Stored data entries
(* ===== verification/RemoteRoles.v ===== *)
(** * The relaying roles (internal/remotesync: parser_ipc.go, index_ipc.go, ipc_apply.go)

    A push passes from the network role through the parser, the plan and the index
    roles to apply, each a process that answers one request at a time over an
    authenticated link.  The loops of the parser and the index role are turns on a
    [Bridge], as the plan role's is in RemoteGate.v; [Served] puts a role behind
    the request of the role above it, so that the three can be run as the chain
    that the daemon starts.  [pipeline_authorizes] says what the chain lets through
    to apply, whatever the network role asks.  The network role's own loop is
    [HandleActiveConnViaParserIPC], or [HandleActiveConnViaApplyIPC] without a parser;
    [net_transparent] says that it forwards what it receives. *)

From stdpp Require Import gmap.
From S2P Require Import Prelude Sha256 Authority Codec Observability Ipc PathGrammar FilePath FileSystem.
From S2P Require Import LocalPayload LocalPlan LocalApply LocalScan.
From S2P Require Import RemoteMessages RemoteWire RemoteGate RemoteStore RemoteServe.
Import Codec FileSystem LocalPlan RemoteMessages RemoteWire RemoteGate.

Module RemoteRoles.

(** ** The parser role *)

Section Parser.
Context {W : Type} `{Bridge W}.
Abbreviation IO := (io W Error).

• [Exercise]:
All the data above should be set down a second time, exactly.

• [Solution below]:
(* ===== verification/RemoteRoles.v ===== *)
(** * The relaying roles (internal/remotesync: parser_ipc.go, index_ipc.go, ipc_apply.go)

    A push passes from the network role through the parser, the plan and the index
    roles to apply, each a process that answers one request at a time over an
    authenticated link.  The loops of the parser and the index role are turns on a
    [Bridge], as the plan role's is in RemoteGate.v; [Served] puts a role behind
    the request of the role above it, so that the three can be run as the chain
    that the daemon starts.  [pipeline_authorizes] says what the chain lets through
    to apply, whatever the network role asks.  The network role's own loop is
    [HandleActiveConnViaParserIPC], or [HandleActiveConnViaApplyIPC] without a parser;
    [net_transparent] says that it forwards what it receives. *)

From stdpp Require Import gmap.
From S2P Require Import Prelude Sha256 Authority Codec Observability Ipc PathGrammar FilePath FileSystem.
From S2P Require Import LocalPayload LocalPlan LocalApply LocalScan.
From S2P Require Import RemoteMessages RemoteWire RemoteGate RemoteStore RemoteServe.
Import Codec FileSystem LocalPlan RemoteMessages RemoteWire RemoteGate.

Module RemoteRoles.

(** ** The parser role *)

Section Parser.
Context {W : Type} `{Bridge W}.
Abbreviation IO := (io W Error).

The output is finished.